Lemma respond_wp srv n fd s : EInv srv s -> fd ∈ conns (e_net s) ->
  wp (respond n fd) (fun ok s' => EInv srv s' /\ responded fd n ok s s') s.
Proof.
  revert s. induction n as [|n IH]; intros s I Hfd; cbn [respond]; [split; [done|]; split; [done|]; exists []; by repeat constructor|].
  apply wp_bind. unfold send_one. apply wp_bind, on_fd_wp; [done|]. intros r x (C & W & Hb)%send_spec.
  rewrite <- response_length, firstn_all in Hb. unfold len in Hb. rewrite response_length in Hb.
  assert (P : response_to fd (fd, take response_len (bytes_of response), r)) by (split; [by rewrite <- response_length, firstn_all|done]).
  set (buf := take response_len _) in *. clearbody buf. apply wp_bind, wp_modify. cbn.
  set (s1 := mkE x _ _). assert (I1 : EInv srv s1) by (by apply (same_inv srv s)).
  assert (F1 : fd ∈ conns (e_net s1)) by (unfold s1; cbn; by rewrite C). destruct (Z.leb_spec r 0) as [Hr|Hr].
  - apply wp_bind. eapply wp_mono; [by apply (close_wp srv)|]. intros [] s2 (I2 & C2 & T2 & S2). split; [done|]. split; [done|].
    exists [(fd, buf, r)]. rewrite S2. split; [done|]. split; [by apply Forall_singleton|]. cbn. split; [lia|].
    split; [by exists (fd, buf, r)|]. by rewrite C2, <- C.
  - eapply wp_mono; [by apply IH|]. intros ok s2 (I2 & T2 & news & S2 & F2 & R2). split; [done|]. split; [done|].
    exists (news ++ [(fd, buf, r)])%list. rewrite S2, <- (assoc_L (++)). split; [done|]. split; [apply Forall_app; split; [done|by apply Forall_singleton]|].
    rewrite length_app. cbn. destruct ok.
    + destruct R2 as (L2 & P2 & C2). split; [lia|]. split; [apply Forall_app; by repeat constructor|]. rewrite C2. exact C.
    + destruct R2 as (L2 & (q & H2 & Q2) & C2). split; [lia|]. split; [|rewrite C2; cbn; by rewrite C].
      exists q. split; [|done]. destruct news; [done|exact H2].
Qed.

◇ ◇ ◇ ◇ ◇ ◇ ◇

## Work instructions
The response should contain only a verbatim copy of the lines from the line with "- apply wp_bind." to the final line of the records.

## Answer box
  - apply wp_bind. eapply wp_mono; [by apply (close_wp srv)|]. intros [] s2 (I2 & C2 & T2 & S2). split; [done|]. split; [done|].
    exists [(fd, buf, r)]. rewrite S2. split; [done|]. split; [by apply Forall_singleton|]. cbn. split; [lia|].
    split; [by exists (fd, buf, r)|]. by rewrite C2, <- C.
  - eapply wp_mono; [by apply IH|]. intros ok s2 (I2 & T2 & news & S2 & F2 & R2). split; [done|]. split; [done|].
    exists (news ++ [(fd, buf, r)])%list. rewrite S2, <- (assoc_L (++)). split; [done|]. split; [apply Forall_app; split; [done|by apply Forall_singleton]|].
    rewrite length_app. cbn. destruct ok.
    + destruct R2 as (L2 & P2 & C2). split; [lia|]. split; [apply Forall_app; by repeat constructor|]. rewrite C2. exact C.
    + destruct R2 as (L2 & (q & H2 & Q2) & C2). split; [lia|]. split; [|rewrite C2; cbn; by rewrite C].
      exists q. split; [|done]. destruct news; [done|exact H2].
Qed.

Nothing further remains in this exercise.